And step S306, performing insertion updating operation on the distributed search engine according to the tag set corresponding to the metadata.

For example, when the distributed search engine is ELASTIC SEARCH, the tag information stored in the tag set corresponding to the metadata may be stored in the ELASTIC SEARCH engine through upsert operation.

Step S307, acquire the next metadata in the data block. After step S307, the next metadata acquired may be executed to execute step S301.

In the embodiment of the invention, metadata of a plurality of data sets can be marked in parallel through the steps, so that the marking efficiency is improved, and furthermore, the running pressure of a single server can be effectively reduced through the parallel marking in a distributed environment.

Fig. 5 is a schematic diagram of main modules of a data integration apparatus according to a third embodiment of the invention. As shown in fig. 5, the data integration apparatus 500 according to the embodiment of the present invention includes a marking module 501, a generating module 502, and a querying module 503.

The marking module 501 is configured to set labels for metadata in multiple data sets in parallel, and store label information of the obtained metadata in the distributed search engine.

Illustratively, the marking module 501 may perform parallel marking (where the marking may be understood as that metadata sets a tag) on metadata of multiple data sets to be integrated based on a timed worker (a task running framework) tool or a loop thread, etc. to improve marking efficiency. For example, assuming a total of three data sets data _set1、data_set2 and data _set3, a timing woker tool may be started for each data set to mark the metadata of the three data sets in parallel.
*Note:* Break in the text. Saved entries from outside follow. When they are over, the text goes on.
Lemma refused_call w w1 : passkey_call manager w w1 -> J (ext w) -> J (ext w1).
Proof.
  intros Hcall Hw. destruct Hcall as [subject w|input w|w|input w|subject id source w|subject w].
  - assert (Hr : wp (BeginRegistration manager subject) (fun _ w' => J (ext w')) w); [|exact Hr].
    unfold BeginRegistration. rewrite Hproto. wp_go; [done|].
    eapply wp_mono; [by apply (refuses_FindUserBySubject _ _ Hst)|]. intros [u|e] w1 Hw1; wp_go; try done.
    unfold webAuthnProtocol, protocol_BeginRegistration, engine_BeginRegistration. unfold wp at 1. simpl.
    destruct (webauthn_BeginRegistration _ _ _ _) as [[options session]|e]; wp_go; [|done].
    eapply wp_mono; [by apply preserves_storeCeremony|]. intros [[token expires]|e] w2 Hw2; by wp_go.
  - assert (Hr : wp (CompleteRegistration manager input) (fun _ w' => J (ext w')) w); [|exact Hr].
    unfold CompleteRegistration. rewrite Hproto. wp_go.
    eapply wp_mono; [by apply preserves_findCeremony|]. intros [[c h]|e] w1 Hw1; wp_go; try done.
    eapply wp_mono; [by apply preserves_checkAttempt|]. intros [[]|e] w2 Hw2; wp_go; try done.
    eapply wp_mono; [by apply (refuses_FindUserBySubject _ _ Hst)|]. intros [u|e] w3 Hw3; wp_go; try done.
    simpl protocol_FinishRegistration. unfold engine_FinishRegistration. wp_go; try done.
    2-3: eapply wp_mono; [by apply preserves_record|]; intros [] w4 Hw4; by wp_go.
    eapply wp_mono; [by apply (refuses_CompleteRegistration _ _ Hst)|]. intros [[]|e] w4 Hw4; wp_go; [|done].
    eapply wp_mono; [by apply preserves_record|]. intros [] w5 Hw5. by wp_go.
  - assert (Hr : wp (BeginAuthentication manager) (fun _ w' => J (ext w')) w); [|exact Hr].
    unfold BeginAuthentication. rewrite Hproto. wp_go.
    unfold webAuthnProtocol, protocol_BeginAuthentication, engine_BeginAuthentication. unfold wp at 1. simpl.
    destruct (webauthn_BeginDiscoverableLogin _ _) as [[options session]|e]; wp_go; [|done].
    eapply wp_mono; [by apply preserves_storeCeremony|]. intros [[token expires]|e] w2 Hw2; by wp_go.
  - by apply (refused_CompleteAuthentication input w).
  - assert (Hr : wp (Remove manager subject id source) (fun _ w' => J (ext w')) w); [|exact Hr].
    unfold Remove. wp_go; [done|]. eapply wp_mono; [by apply (refuses_DeleteCredential _ _ Hst)|].
    intros [[]|e] w1 Hw1; wp_go; try done. eapply wp_mono; [by apply preserves_record|]. intros [] w2 Hw2. by wp_go.
  - assert (Hr : wp (List manager subject) (fun _ w' => J (ext w')) w); [|exact Hr].
    unfold List. wp_go; [done|]. eapply wp_mono; [by apply (refuses_FindUserBySubject _ _ Hst)|].
    intros [u|e] w1 Hw1; by wp_go.
Qed.
End Refused.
In order to further improve the marking efficiency, each of the three data sets can be further split into a plurality of data blocks, and metadata in the plurality of data blocks can be marked in parallel.

The tag information of the metadata comprises a data set identifier where the metadata is located. For example, when metadata in the dataset data _set1 is marked, an identification of the dataset (e.g., "No _set1" or "1" etc.) may be added to the set of tags corresponding to the metadata. Wherein, the tag set refers to a data structure for storing tag information of the metadata, which may be a tuple, a linked list, or the like.

The generating module 502 is configured to parse a preset data set integration rule to generate an aggregate query statement corresponding to the data set integration rule.

Illustratively, the generating module 502 analyzes the preset data set integration rule to generate an aggregate query statement corresponding to the preset data set integration rule, wherein the generating module 502 converts the preset data set integration rule into a digital expression, the digital expression consists of a digital operand and an operator, and the generating module 502 generates the aggregate query statement corresponding to the digital expression according to the digital expression. Wherein the operators include at least one of a fetch intersection operator, a fetch union operator, or a fetch difference operator.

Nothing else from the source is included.